Yes, the U.S. military can be amazingly successful at times. But in these wars, there will be no victory. Just slow bleeding -- of U.S. men and materiel and Americans' sense of themselves as a moral people.
Does that mean that ISIS' barbarities should be ignored? Of course not. Their medieval mentality and cruelties and desire to force conversions on a mass scale to re-establish the Islamic caliphate -- all these must be confronted. Right now, the default mode of that reaction is violence (not that far removed from the extreme wars of The Crusades). The U.S. should be seeking more creative ways, involving larger alliances, and economic and political sanctions, to build a stronger moral/diplomatic/economic/political shield against ISIS. It may not ultimately work, but it can't hurt and might actually help repel the advances of this group of cutthroats.
7. WISE ADVICE
As the old colonial system broke apart after World War II, the active principle for Western countries was "never fight a war on the landmass of Asia." The new warning should be "never fight a war in the Middle East." In that roiling, unstable part of the world, the social and political infrastructures are infinitely complex, virtually impossible for outsiders to understand, easy to get bogged down in the tribal, clan, religious miasmas, with constantly shifting alliances. In short, it's easy to use missiles and bombs from thousands of feet in the air, but actually getting on the ground and trying to decipher the shadowy social/political rules and subrosa ways of doing business is the very definition of ill-advised policy. Has America learned nothing from its defeats in Vietnam, Iraq, Afghanistan (lessons already learned by the Brits and the Russians in Afghanistan)?
As the U.S. gets bogged down in these new Mideast wars, it will spend down its treasury, its aging infrastructure will continue to deteriorate, the economy will collapse once again, the environment will continue to be degraded, the results of climate change will wreak more havoc on cash-starved localities, the gap between the uber-wealthy and the rest of us will grow larger, social revolution will become more necessary and real in the streets, etc.
8. ELECTORAL FALLOUT
It may turn out that the American Left will find itself joining forces, at least temporarily, with the rightist Rand Paulites to demand up-or-down votes on use of military force in Syria/Iraq.
Normally, the ruling party in power can count on the polity rallying around the flag and the troops doing the fighting.
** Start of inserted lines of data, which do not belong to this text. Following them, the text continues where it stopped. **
(* ===== verification/RwLockProof.v ===== *)
(** * Readers-writer locks: exclusion and wakeups

    The invariant of the transition system [RwLock], by induction on runs:
    the word counts the owners, writers exclude, and no wakeup of a writer or
    of the readers is lost. *)

From S2P Require Import Prelude Threads RwLock.

(** ** The word: 30 bits of readers below the two flags *)

Definition low (r : Z) : Prop := 0 <= r < 2 ^ 30.

(** The word of [r] readers, [w] writers and the gate [p]. *)
Definition enc (r w : Z) (p : bool) : Z := r + 2 ^ 30 * (w + 2 * b2z p).

Lemma enc_closed r w p : low r -> w = 0 \/ w = 1 -> closed (enc r w p) = true <-> w = 1 \/ p = true.
Proof.
  intros Hr [-> | ->]; unfold closed, nz, enc; change (Z.lor RW_WRITER RW_PENDING) with (Z.shiftl 3 30);
    rewrite field_land_high by done; destruct p; cbn; split; (tauto || intuition discriminate).
Qed.

Lemma enc_readers r w p : low r -> Z.land (enc r w p) RW_READERS = r.
Proof.
  intros Hr. unfold enc. change RW_READERS with (Z.ones 30). unfold low in Hr.
  rewrite Z.land_ones, (Z.mul_comm (2 ^ 30)), Z_mod_plus_full, Z.mod_small by lia. done.
Qed.

Lemma enc_gate r w p : low r -> w = 0 \/ w = 1 -> Z.lor (enc r w p) RW_PENDING = enc r w true.
Proof.
  intros Hr [-> | ->]; unfold enc; change RW_PENDING with (Z.shiftl 2 30); rewrite field_lor_high by done;
    destruct p; reflexivity.
Qed.

Lemma enc_open r w p : low r -> w = 0 \/ w = 1 -> Z.ldiff (enc r w p) RW_PENDING = enc r w false.
Proof.
  intros Hr [-> | ->]; unfold enc; change RW_PENDING with (Z.shiftl 2 30); rewrite field_ldiff_high by done;
    destruct p; reflexivity.
Qed.

Lemma enc_release r p : low r -> Z.ldiff (enc r 1 p) RW_WRITER = enc r 0 p.
Proof.
  intros Hr; unfold enc; change RW_WRITER with (Z.shiftl 1 30); rewrite field_ldiff_high by done;
    destruct p; reflexivity.
Qed.

(** ** Classes of program points *)

(** Counted in the low bits of the word. *)
Definition rown (p : pc) : bool := match p with RGotUnlock | Reading => true | _ => false end.
(** Owning the writer flag. *)
Definition wown (p : pc) : bool :=
  match p with WUncount | WClear | WGotUnlock | Writing | USpin | UClear => true | _ => false end.
(** Keeping the gate shut. *)
Definition gated (p : pc) : bool :=
  match p with
  | WTry | WEnqueue | WSleepUnlock | WSleep | WSpinAgain | WUncount | WClear => true
  | _ => false
  end.
(** Counted in [writers_waiting]. *)
Definition counted (p : pc) : bool :=
  match p with
  | WGate | WTry | WEnqueue | WSleepUnlock | WSleep | WSpinAgain | WUncount => true
  | _ => false
  end.
(** Holding the wait lock. *)
Definition inside (p : pc) : bool :=
  match p with
  | RLoad slow | RTry slow _ => slow
  | RGotUnlock | REnqueue | RSleepUnlock | RWakeLoad | RWake | RWakeUnlock
  | WCount | WGate | WTry | WEnqueue | WSleepUnlock | WUncount | WClear | WGotUnlock
  | UClear | UDecide | UWakeWriter | UWakeReaders | UUnlock => true
  | _ => false
  end.

Abbreviation readers s := (nthreads rown (pcs s)).
Abbreviation writers s := (nthreads wown (pcs s)).
Abbreviation gatekeepers s := (nthreads gated (pcs s)).

(** About to take the lock as a writer, or to wake one that sleeps. *)
Definition awake (t : nat) (p : pc) (s : state) : Prop :=
  match p with
  | WTry | WSpinAgain | RWakeSpin | RWakeLoad | RWake | UDecide | UWakeWriter => True
  | WSleep => t ∉ writer_wait_list s
  | _ => False
  end.
Definition someone_awake (s : state) : Prop := exists u p, pcs s !! u = Some p /\ awake u p s.
(* ===== verification/SemProof.v ===== *)
(** * Semaphores: units and wakeups

    The invariant of the transition system [Sem]: while threads sleep,
    at least as many threads are awake as there are units to take. *)

From S2P Require Import Prelude Threads Sem.

(** ** Classes of program points *)

(** Counted in [waiters]. *)
Definition registered (p : pc) : bool :=
  match p with
  | Load slow | Try slow _ => slow
  | Spin | GotDeregister | Enqueue | SleepUnlock | Sleep => true
  | _ => false
  end.
(** Holding the wait lock. *)
Definition inside (p : pc) : bool :=
  match p with
  | Load slow | Try slow _ => slow
  | GotDeregister | GotUnlock | Enqueue | SleepUnlock | PostWake | PostUnlock => true
  | _ => false
  end.
(** About to try again, or to wake a sleeper. *)
Definition active (p : pc) : bool :=
  match p with
  | Load slow => slow
  | Try slow c => slow && (0 <? c)
  | Spin | PostLoad | PostSpin | PostWake => true
  | _ => false
  end.
Definition asleep (p : pc) : bool := match p with SleepUnlock | Sleep => true | _ => false end.
(** Decided to sleep. *)
Definition giving_up (p : pc) : bool :=
  match p with Try slow c => slow && negb (0 <? c) | Enqueue => true | _ => false end.

(** The threads awake: active, or taken off the list while asleep. *)
Definition awake (s : state) : Z :=
  nthreads active (pcs s) + nthreads asleep (pcs s) - Z.of_nat (length (wait_list s)).

Definition pending (s : state) : Prop := 0 < Z.of_nat (length (wait_list s)) + nthreads giving_up (pcs s).

Record ok (s : state) : Prop := {
  ok_range : - 2 ^ 31 <= count s < 2 ^ 31;
  ok_waiters : waiters s = nthreads registered (pcs s);
  ok_inside t p : pcs s !! t = Some p -> inside p = true <-> wait_lock s = Some t;
  ok_holder t : wait_lock s = Some t -> exists p, pcs s !! t = Some p;
  ok_list t : t ∈ wait_list s -> exists p, pcs s !! t = Some p /\ asleep p = true;
  ok_nodup : NoDup (wait_list s);
  ok_lost : pending s -> count s <= awake s
}.

Lemma awake_nonneg s : ok s -> nthreads active (pcs s) <= awake s.
Proof.
  intros Hok. pose proof (queue_le asleep (pcs s) _ (ok_nodup s Hok) (ok_list s Hok)). unfold awake. lia.
Qed.

Lemma s32_le x : - 2 ^ 31 <= x <= 2 ^ 31 -> - 2 ^ 31 <= s32 x < 2 ^ 31 /\ s32 x <= x.
Proof.
  intros Hx. unfold s32, u32, UINT32_MOD. change (2 ^ 32) with 4294967296. pose proof (Z.mod_pos_bound x 4294967296).
  pose proof (Z.div_mod x 4294967296). case_if; breflect; lia.
Qed.

(** ** Steps *)

Lemma sem_move_ok s s' t p p' :
  ok s -> pcs s !! t = Some p -> pcs s' = <[t := p']> (pcs s) ->
  - 2 ^ 31 <= count s' < 2 ^ 31 ->
  waiters s' - waiters s = b2z (registered p') - b2z (registered p) ->
  (inside p' = true <-> wait_lock s' = Some t) ->
  (forall u, u <> t -> wait_lock s' = Some u <-> wait_lock s = Some u) ->
  (forall u, u ∈ wait_list s' -> u <> t -> u ∈ wait_list s) ->
  (t ∈ wait_list s' -> asleep p' = true) ->
  NoDup (wait_list s') ->
  (pending s' -> count s' <= awake s') ->
  ok s'.
Proof.
  intros Hok Ep Ep' Er Ew Ei Eo Hl Ht Hn Hp.
  assert (Hlk : forall u, pcs s' !! u = if decide (u = t) then Some p' else pcs s !! u).
  { intros u. rewrite Ep', (lookup_goto _ _ p) by done. done. }
  split; auto.
  - rewrite Ep', (nthreads_insert _ _ _ p), <- (ok_waiters s Hok) by done. lia.
  - intros u q. rewrite Hlk. destruct (decide (u = t)) as [-> | Hne]; [intros; simplify_eq; auto|].
    intros Hu. rewrite Eo by done. apply (ok_inside s Hok). done.
  - intros u Hu. rewrite Hlk. destruct (decide (u = t)); [eauto|]. apply (ok_holder s Hok), Eo; auto.
  - intros u Hu. rewrite Hlk. destruct (decide (u = t)) as [-> | Hne]; [eauto|]. apply (ok_list s Hok); auto.
Qed.

(** Under the wait lock of a thread no other has decided to sleep. *)
Lemma nobody_gives_up s t p :
  ok s -> pcs s !! t = Some p -> inside p = true -> giving_up p = false -> nthreads giving_up (pcs s) = 0.
Proof.
  intros Hok Ep Hi Hg. pose proof (nthreads_nonneg giving_up (pcs s)).
  destruct (Z.eq_dec (nthreads giving_up (pcs s)) 0) as [|Hne]; [done|]. exfalso.
  destruct (queue_lt giving_up (pcs s) []) as (u & q & Eu & Hq & _); [cbn; lia|].
  assert (Hiq : inside q = true) by (destruct q; cbn in *; try done; destruct slow; done).
  apply (ok_inside s Hok t p Ep) in Hi. apply (ok_inside s Hok u q Eu) in Hiq. congruence.
Qed.

(** Without waiters there is no sleeper. *)
Lemma no_waiters s : ok s -> waiters s = 0 -> ~ pending s.
Proof.
  intros Hok Hw. pose proof (queue_le asleep (pcs s) _ (ok_nodup s Hok) (ok_list s Hok)).
  rewrite (ok_waiters s Hok) in Hw. unfold pending.
  pose proof (nthreads_mono asleep registered (pcs s)) as H1. pose proof (nthreads_mono giving_up registered (pcs s)) as H2.
  assert (nthreads asleep (pcs s) <= 0) by (rewrite <- Hw; apply H1; intros []; done).
  assert (nthreads giving_up (pcs s) <= 0); [|lia].
  rewrite <- Hw; apply H2. intros p; destruct p; cbn; try done; destruct slow; done.
Qed.
(* ===== verification/Poll.v ===== *)
(** * Waiting for readiness: the poll loop, poll tables and poll(2)

    Model of src/fs/impl/poll.c and of the poll table of src/fs/impl/fs.c.
    The callback table [struct poll_ops] is a class over the type of the
    context.  A sleeping loop takes the list of rounds it goes through; a
    round gives the clock readings, the signals, and what other tasks do to
    the context at the points where they can run. *)

From S2P Require Import Prelude.
Open Scope mos_scope.

Definition TICK_MS : Z := 10.

(** ** The generic loop *)

(** struct poll_ops: each callback returns its result and the context. *)
Class PollOps (S : Type) := {
  check : S -> Z * S;
  reg : S -> Z * S;
  dereg : S -> S }.

Record round (S : Type) := Round {
  r_now1 : Z;         (** clock at the first deadline test *)
  r_reg : S -> S;     (** other tasks, until the second check *)
  r_now2 : Z;         (** clock at the second deadline test *)
  r_intr : bool;      (** ps_prepare_interruptible_wait() refuses *)
  r_prep : S -> S;    (** other tasks, until the last check *)
  r_sleep : S -> S;   (** other tasks, during the sleep *)
  r_sig : bool }.     (** a signal is pending after the sleep *)
Arguments Round {S}.
Arguments r_now1 {S}.
Arguments r_reg {S}.
Arguments r_now2 {S}.
Arguments r_intr {S}.
Arguments r_prep {S}.
Arguments r_sleep {S}.
Arguments r_sig {S}.

(** [slept] are the timeouts of the sleeps, in order; 0 is no timeout. *)
Inductive poll_result (S : Type) :=
| PollDone (ret : Z) (s : S) (slept : list Z)
| PollWaiting (s : S) (slept : list Z).
Arguments PollDone {S}.
Arguments PollWaiting {S}.

(** The timeout of a sleep; [None] when the deadline has passed. *)
Definition sleep_time (infinite : bool) (deadline now has_unsupported : Z) : option Z :=
  if negb infinite then
    if deadline <=? now then None
    else
      let d := u64 (deadline - now) in
      let ms := if UINT32_MAX <? d then UINT32_MAX else u32 d in
      Some (if nz has_unsupported && (TICK_MS <? ms) then TICK_MS else ms)
  else if nz has_unsupported then Some TICK_MS else Some 0.

Section Loop.
Context {S : Type} `{PollOps S}.

Fixpoint poll_loop (just_test infinite : bool) (deadline : Z) (rs : list (round S)) (s : S)
  (slept : list Z) : poll_result S :=
  let '(ret, s) := check s in
  if nz ret then PollDone ret s slept
  else if just_test then PollDone ret s slept
  else match rs with
  | [] => PollWaiting s slept
  | r :: rs' =>
      if negb infinite && (deadline <=? r_now1 r) then PollDone ret s slept
      else
        let '(unsup, s) := reg s in
        if unsup <? 0 then PollDone unsup s slept
        else
          let '(ret, s) := check (r_reg r s) in
          if nz ret then PollDone ret (dereg s) slept
          else match sleep_time infinite deadline (r_now2 r) unsup with
          | None => PollDone 0 (dereg s) slept
          | Some ms =>
              let '(ret, s) := check (r_prep r s) in
              if r_intr r then PollDone (if nz ret then ret else - EINTR) (dereg s) slept
              else if nz ret then PollDone ret (dereg s) slept
              else
                let '(ret, s) := check (dereg (r_sleep r s)) in
                if nz ret then PollDone ret s (slept ++ [ms])
                else if r_sig r then PollDone (- EINTR) s (slept ++ [ms])
                else poll_loop just_test infinite deadline rs' s (slept ++ [ms])
          end
  end.

Definition poll_wait_loop (just_test infinite : bool) (deadline : Z) (rs : list (round S)) (s : S)
  : poll_result S := poll_loop just_test infinite deadline rs s [].
End Loop.

(** ** Poll tables *)

(** The subscriptions of one table: the wait lists its entries are on, in
    the order they were made.  The other fields of poll_table_entry do not
    change after that. *)
Record poll_table := Table {
  cap : Z; entries : list Z; unsupported : bool }.

(** The wait lists: for each list head, the table entries on it, as the
    table's identity and the entry's index. *)
Definition wait_lists : Type := Z -> list (Z * Z).

Definition poll_table_init (c : Z) : poll_table := Table c [] false.

Definition poll_subscribe (id : Z) (pt : poll_table) (head : Z) (w : wait_lists)
  : poll_table * wait_lists :=
  let nr := Z.of_nat (length (entries pt)) in
  if cap pt <=? nr then (Table (cap pt) (entries pt) true, w)
  else (Table (cap pt) (entries pt ++ [head]) (unsupported pt),
        fun h => if h =? head then w h ++ [(id, nr)] else w h).

(** One step of the cleanup: the last entry leaves its list. *)
Definition unsubscribe (id nr head : Z) (w : wait_lists) : wait_lists :=
  fun h => if h =? head then List.filter (fun e => negb ((e.1 =? id) && (e.2 =? nr))) (w h) else w h.

Fixpoint cleanup_entries (id : Z) (rev_entries : list Z) (w : wait_lists) : wait_lists :=
  match rev_entries with
  | [] => w
  | head :: l => cleanup_entries id l (unsubscribe id (Z.of_nat (length l)) head w)
  end.

Definition poll_table_cleanup (id : Z) (pt : poll_table) (w : wait_lists) : poll_table * wait_lists :=
  (Table (cap pt) [] (unsupported pt), cleanup_entries id (rev (entries pt)) w).

(** ** poll(2) *)

Definition POLLIN : Z := 1.
Definition POLLPRI : Z := 2.
Definition POLLOUT : Z := 4.
Definition POLLERR : Z := 8.
Definition POLLHUP : Z := 16.
Definition POLLNVAL : Z := 32.
Definition MAX_FD : Z := 1024.

Definition FS_POLL_READ : Z := 1.
Definition FS_POLL_WRITE : Z := 2.
Definition FS_POLL_EXCEPT : Z := 4.
Definition FS_POLL_HUP : Z := 8.
Definition FS_POLL_ERR : Z := 16.

Record pollfd := Pollfd { fd : Z; events : Z; revents : Z }.

(** What the files of the process promise to the loop: which descriptors are
    open, the ready mask of a file, and the wait lists a file's poll method
    subscribes to; [dev] is the state of all files. *)
Class Files (dev : Type) := {
  fd_open : dev -> Z -> bool;
  fd_ready : dev -> Z -> Z -> Z;
  fd_lists : Z -> Z -> list Z }.

Definition bit (v b out : Z) : Z := if nz (Z.land v b) then out else 0.

Definition poll_want (events : Z) : Z :=
  Z.lor (Z.lor (Z.lor (bit events POLLIN FS_POLL_READ) (bit events POLLPRI FS_POLL_EXCEPT))
           (bit events POLLOUT FS_POLL_WRITE))
    (Z.lor FS_POLL_ERR FS_POLL_HUP).

Definition poll_revents (ready : Z) : Z :=
  Z.lor (Z.lor (Z.lor (Z.lor (bit ready FS_POLL_READ POLLIN) (bit ready FS_POLL_WRITE POLLOUT))
                  (bit ready FS_POLL_EXCEPT POLLPRI))
           (bit ready FS_POLL_ERR POLLERR))
    (bit ready FS_POLL_HUP POLLHUP).

Section Poll.
Context {dev : Type} `{Files dev}.

Record poll_ctx := Ctx {
  files : dev; fds : list pollfd; wait : poll_table; lists : wait_lists; self : Z }.

(** The revents of one element: the condition, whether or not it counts. *)
Definition poll_one (d : dev) (p : pollfd) : pollfd :=
  if fd p <? 0 then Pollfd (fd p) (events p) 0
  else if (MAX_FD <=? fd p) || negb (fd_open d (fd p)) then Pollfd (fd p) (events p) POLLNVAL
  else Pollfd (fd p) (events p) (poll_revents (fd_ready d (fd p) (poll_want (events p)))).

Definition poll_ctx_check (c : poll_ctx) : Z * poll_ctx :=
  let l := poll_one (files c) <$> fds c in
  (Z.of_nat (length (List.filter (fun p => nz (revents p)) l)),
   Ctx (files c) l (wait c) (lists c) (self c)).

(** fs_fd_poll() with a table: the file's poll method subscribes the table
    to its lists; a closed descriptor does nothing. *)
Definition fd_subscribe (id : Z) (d : dev) (p : pollfd) (t : poll_table * wait_lists)
  : poll_table * wait_lists :=
  if fd p <? 0 then t
  else if (MAX_FD <=? fd p) || negb (fd_open d (fd p)) then t
  else foldl (fun t head => poll_subscribe id (fst t) head (snd t)) t (fd_lists (fd p) (poll_want (events p))).

Definition poll_ctx_reg (c : poll_ctx) : Z * poll_ctx :=
  let '(t, w) := foldl (fun t p => fd_subscribe (self c) (files c) p t) (wait c, lists c) (fds c) in
  (b2z (unsupported t), Ctx (files c) (fds c) t w (self c)).

Definition poll_ctx_dereg (c : poll_ctx) : poll_ctx :=
  let '(t, w) := poll_table_cleanup (self c) (wait c) (lists c) in
  Ctx (files c) (fds c) t w (self c).

#[export] Instance poll_fops : PollOps poll_ctx := {
  check := poll_ctx_check; reg := poll_ctx_reg; dereg := poll_ctx_dereg }.

(** time_deadline_ms(): the clock in microseconds is rounded up, and the sum
    saturates. *)
Definition time_deadline_ms (us delay_ms : Z) : Z :=
  let now := us / 1000 + b2z (nz (us mod 1000)) in
  if UINT64_MAX - now <? delay_ms then UINT64_MAX else now + delay_ms.

(** [ufds] is [None] for a null pointer and otherwise has [nfds] elements;
    [us] is the clock at the call, [id] the identity of the table. *)
Definition do_poll (d : dev) (w : wait_lists) (id : Z) (ufds : option (list pollfd)) (nfds : Z)
  (timeout us : Z) (rs : list (round poll_ctx)) : poll_result poll_ctx :=
  let just_test := timeout =? 0 in
  let infinite := timeout <? 0 in
  let c0 := Ctx d (default [] ufds) (poll_table_init (if 0 <? nfds then u32 (nfds * 2) else 0)) w id in
  if negb (bool_decide (is_Some ufds)) && (0 <? nfds) then PollDone (- EFAULT) c0 []
  else
    let deadline := if negb just_test && negb infinite then time_deadline_ms us timeout else 0 in
    poll_wait_loop just_test infinite deadline rs c0.

(** ppoll(): [timeout] is the optional (seconds, nanoseconds) pair, [sigmask]
    the optional mask; the result carries the signal mask in force, the saved
    mask and the flag that asks for its restoration. *)
Record sig_state := Sig { sig_mask : Z; saved_sigmask : Z; restore_sigmask : bool }.

Definition ppoll_deadline (us tv_sec tv_nsec : Z) : Z :=
  time_deadline_ms us (u64 (u64 (tv_sec * 1000) + (tv_nsec + 999999) / 1000000)).

Definition do_ppoll (d : dev) (w : wait_lists) (id : Z) (ufds : option (list pollfd)) (nfds : Z)
  (timeout : option (Z * Z)) (sigmask : option Z) (sg : sig_state) (mem_ok : bool) (us : Z)
  (rs : list (round poll_ctx)) : poll_result poll_ctx * sig_state :=
  let c0 := Ctx d (default [] ufds) (poll_table_init (if 0 <? nfds then u32 (nfds * 2) else 0)) w id in
  let fail e := (PollDone e c0 [], sg) in
  if negb (bool_decide (is_Some ufds)) && nz nfds then fail (- EFAULT)
  else if MAX_FD <? nfds then fail (- EINVAL)
  else if (match timeout with
           | Some (sec, nsec) => (sec <? 0) || (nsec <? 0) || (1000000000 <=? nsec)
           | None => false
           end) then fail (- EINVAL)
  else if nz nfds && negb mem_ok then fail (- ENOMEM)
  else
    let '(just_test, infinite, deadline) :=
      match timeout with
      | Some (sec, nsec) => ((sec =? 0) && (nsec =? 0), false, ppoll_deadline us sec nsec)
      | None => (false, true, 0)
      end in
    let r := poll_wait_loop just_test infinite deadline rs c0 in
    let sg' := match sigmask, r with
      | None, _ => sg
      | Some m, PollWaiting _ _ => Sig m (saved_sigmask sg) (restore_sigmask sg)
      | Some m, PollDone ret _ _ =>
          if ret =? - EINTR then Sig m (sig_mask sg) true
          else Sig (sig_mask sg) (saved_sigmask sg) (restore_sigmask sg)
      end in
    (r, sg').
End Poll.
(* ===== verification/Timer.v ===== *)
(** * Queues ordered by due time

    The timer tree of src/ps/impl/alg/ps_alg_rr.c and the alarm tree of
    src/ps/impl/ps_alarm.c: red-black trees whose nodes are linked by a
    descent on their due times.  The nodes are those of RbTree.v; the due time
    of a node is a field of the structure it is embedded in, here the
    function [due]. *)

From S2P Require Import Prelude RbTree.

(** src/lib/rbtree.h *)
Definition RB_EMPTY_NODE (n : Z) : M bool := p ← rb_parent n; mret (p =? n).
Definition RB_CLEAR_NODE (n : Z) : M unit := rb_set_parent n n.

(** The loop that finds the link for a node due at [d]: equal due times go to
    the right. *)
Fixpoint descend (fuel : nat) (due : Z -> Z) (d cur parent : Z) (link : Z -> M unit)
  : M (Z * (Z -> M unit)) :=
  match fuel with
  | O => fun _ => None
  | S f =>
      if negb (nz cur) then mret (parent, link)
      else if d <? due cur then l ← left cur; descend f due d l cur (set_left cur)
      else r ← right cur; descend f due d r cur (set_right cur)
  end.
Definition queue_link (due : Z -> Z) (n : Z) : M unit :=
  r ← get_root;
  '(parent, link) ← with_fuel (fun f => descend f due (due n) r 0 set_root);
  rb_link_node n parent link;; rb_insert_color n.

(** Whether the node was queued. *)
Definition queue_unlink (n : Z) : M bool :=
  empty ← RB_EMPTY_NODE n;
  if empty : bool then mret false else rb_erase n;; RB_CLEAR_NODE n;; mret true.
But whether the U.S. citizenry will continue to support these newest wars in the Middle East is unclear. It's not even clear which political party is "in power" -- the one that controls the White House? the one that controls the House? -- or which military policies the populace might support: boots on the ground? drone and air force bombing??
My guess as I write this in early October is that the GOP is gaining traction using ISIS ("the terrorists are coming!") to generate fear and anxiety, and that may be enough to tilt the midterm elections in their direction. The Democrats are split on the advisability of Obama's war policies, and may not react in enough time (we're less than a month away from election day) to win enough victories.
Needless to say, if the Hard Right continues to dominate the House, and becomes the majority in the Senate, the country is in for a catastrophic, post-election hard landing in every area imaginable, from economics to judicial appointments (especially to the Supreme Court) to educational slidebacks to fundamentalism and authoritarianism making massive gains in the public arena.
9. A HUMUNGOUS GAMBLE
Obama, it seems to me, is gambling that the good patriotic zeal of finally hitting back at somebody will accrue to the benefit of the Democrats in the midterm elections in November. But I'm not sure Obama can pull it off, hence the gloomy assessments above. Especially if Turkey and then NATO get sucked into the larger war, and Russia feels compelled actively to join the other side. WW3, anyone?
If the Syria/Iraq campaign is still going on in stasis in 2015 and the following year, and is viewed by the U.S. population as "Obama's War," stalemated and unwinnable, the Democrats may pay a high price at the polls in 2016, losing the White House and any hope for real traction in the years following.
10. WHAT CAN BE DONE?
What the U.S. needs is a full-scale social/political revolution, but though the need is certainly there, the "objective conditions" don't seem to be in forceful play. This is true even as it's becoming more obvious that we are moving slowly, incrementally toward a revolutionary tipping point.
Less than a month before Election Day, there doesn't seem to be much direction and passion among the liberal/progressive left. Which means that the Democrats' GOTV campaign will amount to little more than reducing the electoral damage rather than offering viable, creative, populist-Democratic alternatives.